On the construction side, Crest Builder then was a small construction player, targeting mainly the private sector as well as government linked projects. This was about the time when Eric joined the group.

Sensing something amiss especially in terms brand recognition, he proposed that the group secure projects with higher visibility.  

“We were doing about RM300 million –  400 million a year in terms of revenue earnings but we were still not getting known enough.

“Hence, I made sure we targeted the more branded projects so the projects we had post-listing had one common factor – they were all very visible from popular busy main roads,” elaborates Eric.

Counted among the group’s early projects were the famous Kuala Lumpur developments including The Residence in Taman Tun Dr. Ismail and Scott Sentral which is directly visible from Jalan Istana as well as the Twins located on Jalan Damansara.

Other KL developments include Gateway Kiaramas situated along the Penchala Link; Menara Worldwide on Jalan Bukit Bintang and Verticas Residensi which is the tallest residential tower in Bukit Ceylon.

As a construction player bent on learning new things, it embarked on various government initiatives.

This was kickstarted with the RM285 million UiTM Perak Tapah campus which was built under the first-of-its-kind Private Finance Initiative (PFI) scheme.

“We completed the construction of the project in record time, and currently it is in its sixth year out of the 23-year concession,” says Eric.

In the same manner that the group started out in property development, with the acquisition of 3 Two Square site, it also obtained other plots unorthodox approaches. The site of the five-phase Batu 3 development in Shah Alam was acquired via a Danaharta auction while the site of Tierra Crest in Kelana Jaya, Selangor was the result of the privatisation of TM’s football field and car parks there.

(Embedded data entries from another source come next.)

Lemma leaves_call {A} what (op : M Area A) : preserves (keeps k x) op -> preserves (keeps k x) (call what op).
Proof. intros H a Ha. unfold call. destruct (events a (clock a)); [by apply H|done|by apply H]. Qed.
Lemma leaves_exists p : preserves (keeps k x) (exists_file p).
Proof. apply leaves_call. by intros a Ha. Qed.
Lemma leaves_is_regular p : preserves (keeps k x) (is_regular p).
Proof. apply leaves_call. by intros a Ha. Qed.
Lemma leaves_dirs p : preserves (keeps k x) (make_dirs p).
Proof. apply leaves_call. by intros a Ha. Qed.
Lemma leaves_read p : preserves (keeps k x) (read_text p).
Proof. apply leaves_call. intros a Ha. by destruct (files a !! p) as [[]|]. Qed.
Lemma leaves_sync : preserves (keeps k x) sync_directory.
Proof. apply leaves_call. by intros a Ha. Qed.
Lemma leaves_remove p : k <> p -> preserves (keeps k x) (remove_file p).
Proof. intros H. apply leaves_call. intros a Ha. unfold keeps in *. cbn [modify snd with_files files]. by rewrite lookup_delete_ne. Qed.
Lemma leaves_put p c : k <> p -> preserves (keeps k x) (put_file p c).
Proof. intros H. apply leaves_call. intros a Ha. unfold keeps in *. cbn [modify snd with_files files]. by rewrite lookup_insert_ne. Qed.
Lemma leaves_rename p q : k <> p -> k <> q -> preserves (keeps k x) (rename_file p q).
Proof.
  intros Hp Hq. apply leaves_call. intros a Ha. unfold keeps in *. destruct (files a !! p); [|done].
  cbn [snd with_files files]. by rewrite lookup_insert_ne, lookup_delete_ne.
Qed.
Lemma leaves_write what p s : k <> p -> preserves (keeps k x) (write_text what p s).
Proof.
  intros H a Ha. unfold write_text, keeps in *. destruct (events a (clock a)) as [|[s'|]|s']; cbn [snd with_files files pass];
    by rewrite ?lookup_insert_ne.
Qed.
Lemma leaves_inspect {Q : Sqlite} p : preserves (keeps k x) (inspect_database_health p).
Proof. apply preserves_bind; [apply leaves_exists|]. intros []; [|apply preserves_mret]. by intros a Ha. Qed.
#[local] Hint Resolve leaves_exists leaves_is_regular leaves_dirs leaves_read leaves_remove leaves_rename leaves_write : preserves.
Lemma leaves_remove_ignoring p : k <> p -> preserves (keeps k x) (remove_ignoring p).
Proof. unfold remove_ignoring. auto with preserves. Qed.
Lemma leaves_remove_sidecar p : k <> p -> preserves (keeps k x) (remove_sidecar p).
Proof. unfold remove_sidecar. auto with preserves. Qed.
Lemma leaves_move p q : k <> p -> k <> q -> preserves (keeps k x) (move_if_exists p q).
Proof. unfold move_if_exists. auto with preserves. Qed.
Lemma leaves_authorities l : preserves (keeps k x) (check_authorities l).
Proof. induction l as [|[label p] l IH]; cbn; auto with preserves. Qed.
Lemma leaves_refuse r h : preserves (keeps k x) (refuse_unsafe r h).
Proof. pose proof leaves_authorities. unfold refuse_unsafe. auto 10 with preserves. Qed.
Lemma leaves_stale l : preserves (keeps k x) (check_stale l).
Proof. induction l as [|p l IH]; cbn; auto with preserves. Qed.
Lemma leaves_log {N : JsonLib} suffix p entries : k <> p -> k <> p +:+ ".tmp" +:+ suffix ->
  preserves (keeps k x) (append_quarantine_log suffix p entries).
Proof.
  intros H1 H2. unfold append_quarantine_log. destruct (bool_decide _); [auto with preserves|].
  apply preserves_bind; [auto with preserves|]. intros there. apply preserves_bind; [destruct there; auto 10 with preserves|].
  auto 12 with preserves.
Qed.
Lemma leaves_free_dir r corrupt now attempts suffix : preserves (keeps k x) (free_dir now r corrupt attempts suffix).
Proof.
  revert suffix. induction attempts as [|n IH]; intros suffix; cbn; [auto with preserves|].
  apply preserves_bind; [auto with preserves|]. intros []; auto with preserves.
Qed.
End Keeps.
#[export] Hint Resolve leaves_exists leaves_is_regular leaves_dirs leaves_read leaves_remove leaves_rename leaves_write
  leaves_sync leaves_put leaves_inspect leaves_remove_ignoring leaves_remove_sidecar leaves_move leaves_authorities
  leaves_refuse leaves_stale leaves_log leaves_free_dir : preserves.

(** ** The swap *)

Section Swap.
Context {Q : Sqlite} (r : DatabaseRebuildRequest) (now : Z).
Let path := database_path r.
Let temporary := temporary_path r.
(** The backups are elsewhere. *)
Hypothesis (Hfar : forall name file, path <> child_path (child_path (backup_root r) name) file).

Definition kept_at (dir : string) : string := child_path dir "holder.db".
(** The file is where it was, or kept as a backup. *)
Definition at_home_or_kept (dir : string) (c : File) (a : Area) : Prop :=
  keeps path (Some c) a \/ keeps (kept_at dir) (Some c) a.

Lemma rename_moves from to c :
  hoare (keeps from (Some c)) (rename_file from to) (fun _ => keeps to (Some c)) (keeps from (Some c)).
Proof.
  intros a H. unfold rename_file, call, keeps in *. destruct (events a (clock a)); cbn [files pass]; [|done|];
    rewrite H; cbn [with_files files]; by rewrite lookup_insert_eq.
Qed.

(** A file that is there moves or stays; one other file stays. *)
Lemma move_moves from to c : 
  hoare (keeps from (Some c)) (move_if_exists from to) (fun _ => keeps to (Some c)) (keeps from (Some c)).
Proof.
  unfold move_if_exists. eapply (hoare_bind _ _ _ (fun found a => found = true /\ keeps from (Some c) a)).
  - intros a H. unfold exists_file, call, keeps in *. destruct (events a (clock a)); [|done|];
      unfold gets; cbn [files pass dirs]; by rewrite H.
  - intros found. apply hoare_pure. intros ->. apply rename_moves.
Qed.
Lemma move_beside from to c k x : k <> from -> k <> to ->
  hoare (fun a => keeps from (Some c) a /\ keeps k x a) (move_if_exists from to)
    (fun _ a => keeps to (Some c) a /\ keeps k x a) (fun a => keeps from (Some c) a /\ keeps k x a).
Proof. intros H1 H2. apply hoare_and; [apply move_moves|by apply hoare_preserves, leaves_move]. Qed.

Lemma temporary_facts : temporary <> path /\ ends "p" temporary.
Proof. split; [by apply longer|]. by apply ends_append. Qed.
Lemma sidecar_facts p : ends "l" (p +:+ "-wal") /\ ends "m" (p +:+ "-shm").
Proof. split; by apply ends_append. Qed.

Crest Builder went on to acquire a plot in Mont’ Kiara, KL which was sold at very much below market prices.

More recently, it ventured into the monetisation of government assets via its privatisation move.

The first plot was the privatisation of KL’s Dang Wangi light rail transit (LRT) station’s air rights space that was obtained via an open tender of which it was the highest and most impressive bidder.

Later, the plot opposite Great Eastern Mall, KL was tendered out by the Malaysian Rubber Board and Crest Builder managed to secure it, being the highest bidder. It also subsequently secured the privatisation of the Kelana Jaya LRT Station in Selangor.